A ênfase em dizer que não se trata de negar o conhecimento produzido até então pela humanidade tem razão de ser. Medeiros alerta para o risco de confundir a decolonialidade com posições extremas, como o anticientificismo e o negacionismo, que tentam criar um novo conhecimento dentro dos parâmetros ocidentais pela via da negação.
“Toda essa discussão sobre o terraplanismo ou a crítica à utilização das vacinas são formas de produção de conhecimento que negam o conhecimento hegemônico, mas dentro das mesmas estruturas. Ela aparece como uma alternativa extremamente perigosa. E aí não se trata de saberes de grupos que foram subalternizados, e sim de uma crítica à ciência sem embasamento”, compara.
Os estudos de decolonialidade começaram a se difundir a partir da década de 1990, com a organização de grupos nos continentes africano, asiático e na América Latina. Hoje, o termo tem ganhado destaque em diferentes cenários sociais e políticos, a ponto de ser considerado até modismo. Lucas Medeiros faz questão de alertar como essa tendência pode vir acompanhada do desconhecimento e reforçar visões contrárias.
“É um pouco cool falar em decolonialidade. É bacana. Então as pessoas fazem disso meio que um modismo também. E muitas delas, de forma equivocada, vão pensar a decolonialidade como uma tentativa de apagamento do conhecimento europeu, quando na verdade não se trata disso. É muito mais uma tentativa de reformulação, do que propriamente negá-los”, completa.

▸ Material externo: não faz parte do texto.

Definition run_cache_op (sh : CacheShard) (op : CacheOp) : CacheShard * option Block :=
  match op with
  | CacheInsert key block => (insert_shard sh key block, None)
  | CacheGet key => get_shard_entry sh key
  end.

Definition spec_cache_op (capacity : Z) (l : list (bytes * Block)) (op : CacheOp) : list (bytes * Block) * option Block :=
  match op with
  | CacheInsert key block => (lru_insert capacity l key block, None)
  | CacheGet key => lru_get l key
  end.

(** The results of a sequence of operations. *)
Fixpoint run_cache (sh : CacheShard) (ops : list CacheOp) : CacheShard * list (option Block) :=
  match ops with
  | [] => (sh, [])
  | op :: ops' => let (sh1, r) := run_cache_op sh op in let (sh2, rs) := run_cache sh1 ops' in (sh2, r :: rs)
  end.

Fixpoint spec_cache (capacity : Z) (l : list (bytes * Block)) (ops : list CacheOp) : list (bytes * Block) * list (option Block) :=
  match ops with
  | [] => (l, [])
  | op :: ops' => let (l1, r) := spec_cache_op capacity l op in let (l2, rs) := spec_cache capacity l1 ops' in (l2, r :: rs)
  end.

Lemma run_cache_op_rep sh es op : rep sh es ->
  (run_cache_op sh op).2 = (spec_cache_op (capacity_ sh) (plain es) op).2 /\
  exists es', rep (run_cache_op sh op).1 es' /\ plain es' = (spec_cache_op (capacity_ sh) (plain es) op).1 /\ capacity_ (run_cache_op sh op).1 = capacity_ sh.
Proof. intros Hr. destruct op as [key block|key]; cbn [run_cache_op spec_cache_op fst snd]; [split; [done|by apply insert_rep]|by apply lru_get_rep]. Qed.

Lemma run_cache_rep ops : forall sh es, rep sh es ->
  (run_cache sh ops).2 = (spec_cache (capacity_ sh) (plain es) ops).2 /\
  exists es', rep (run_cache sh ops).1 es' /\ plain es' = (spec_cache (capacity_ sh) (plain es) ops).1 /\ capacity_ (run_cache sh ops).1 = capacity_ sh.
Proof.
  induction ops as [|op ops IH]; intros sh es Hr; [split; [done|by exists es]|]. cbn [run_cache spec_cache].
  destruct (run_cache_op_rep sh es op Hr) as [E1 (es1 & Hr1 & P1 & C1)].
  destruct (run_cache_op sh op) as [sh1 r1]. destruct (spec_cache_op (capacity_ sh) (plain es) op) as [l1 r1']. cbn [fst snd] in *. subst r1' l1.
  destruct (IH sh1 es1 Hr1) as [E2 (es2 & Hr2 & P2 & C2)]. rewrite C1 in *.
  destruct (run_cache sh1 ops) as [sh2 rs]. destruct (spec_cache (capacity_ sh) (plain es1) ops) as [l2 rs']. cbn [fst snd] in *.
  split; [by subst|]. by exists es2.
Qed.

Lemma create_rep capacity : 0 <= capacity < 2 ^ 63 -> rep (create_shard capacity) [].
Proof.
  intros Hc. split; cbn; try done; try constructor; try lia. intros e He. by apply elem_of_nil in He.
Qed.

(** C36: a cache shard is a least-recently-used cache.  Every sequence of
    insertions and lookups gives the results of the abstract cache, a list of
    blocks with the most recently used first, from which an insertion removes the
    old block of its key and then the least recent blocks until the new one
    fits. *)
Theorem shard_refines_lru capacity ops :
  0 <= capacity < 2 ^ 63 -> (run_cache (create_shard capacity) ops).2 = (spec_cache capacity [] ops).2.
Proof. intros Hc. by destruct (run_cache_rep ops _ _ (create_rep capacity Hc)) as [H _]. Qed.

Lemma shard_refines_lru_witness :
  (run_cache (create_shard 4) [CacheInsert (lit "a") (lit "12"); CacheInsert (lit "b") (lit "34"); CacheGet (lit "a");
     CacheInsert (lit "c") (lit "5"); CacheGet (lit "b"); CacheGet (lit "a")]).2
  = [None; None; Some (lit "12"); None; None; Some (lit "12")].
Proof. etransitivity; [apply (shard_refines_lru 4); lia|]. vm_compute. reflexivity. Defined.

(** The invariant of a shard.  After any sequence of operations the size kept
    is the total size of the cached blocks and within the capacity, the linked
    list and the map hold the same keys, once each, and every iterator of the map
    points to the node of its key. *)
Theorem shard_invariant capacity ops :
  0 <= capacity < 2 ^ 63 ->
  let sh := (run_cache (create_shard capacity) ops).1 in
  current_size_ sh = fold_right (fun e s => len e.2.1 + s) 0 (cache_ sh) /\ current_size_ sh <= capacity /\
  NoDup (map snd (lru_list_ sh)) /\ NoDup (map fst (lru_list_ sh)) /\
  forall k it, (it, k) ∈ lru_list_ sh <-> exists b, mget k (cache_ sh) = Some (b, it).
Proof.
  intros Hc sh. destruct (run_cache_rep ops _ _ (create_rep capacity Hc)) as [_ (es & Hr & _ & C)]. fold sh in Hr, C.
  split; [|split; [|split; [|split]]].
  - rewrite (rep_size _ _ Hr). by apply cache_total.
  - rewrite (rep_size _ _ Hr). destruct (rep_bound _ _ Hr) as [_ Hb]. by rewrite C in Hb.
  - rewrite (rep_lru _ _ Hr), map_map. apply Hr.
  - rewrite (rep_lru _ _ Hr), map_map. apply Hr.
  - intros k it. rewrite (rep_lru _ _ Hr), list_elem_of_fmap. split.
    + intros (e & [= -> ->] & He). eexists. by apply Hr.
    + intros (b & Hb). apply (rep_only _ _ Hr) in Hb. by eexists; split; [|exact Hb].
Qed.

Lemma shard_invariant_witness : current_size_ (run_cache (create_shard 4) [CacheInsert (lit "a") (lit "12"); CacheInsert (lit "b") (lit "345")]).1 <= 4.
Proof. apply (shard_invariant 4). lia. Defined.

End Cache.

A decolonialidade nasceu no campo das Ciências Sociais e Humanas, onde tem sido mais mobilizada para reconfigurar paradigmas. No caso da História, por exemplo, uma das críticas feitas é em relação à compreensão histórica linear e progressista, que naturaliza hierarquias, legitima violências e invisibiliza formas de narrar o mundo. Outras áreas aparentemente mais fechadas à autocrítica, como as Ciências Exatas, também têm ensaiado reformulações, como é o caso da Matemática, que vem considerando a perspectiva do Egito Antigo em vez de somente as influências gregas. O caminho para a valorização de outros saberes sempre será desafiador e exigente, mas nunca impossível. Os primeiros passos já foram dados.
FliParaíba
Vez por outra, o tema da decolonialidade também é abordado ou mencionado nos eventos literários. Um deles, o FliParaíba, começa gratuitamente a sua segunda edição na próxima quinta-feira (27) e segue por mais dois dias, no Centro Cultural São Francisco, em João Pessoa, reunindo artistas e pensadores do Brasil, África e Portugal.
*Matéria publicada originalmente na edição impressa do dia 23 de novembro de 2025.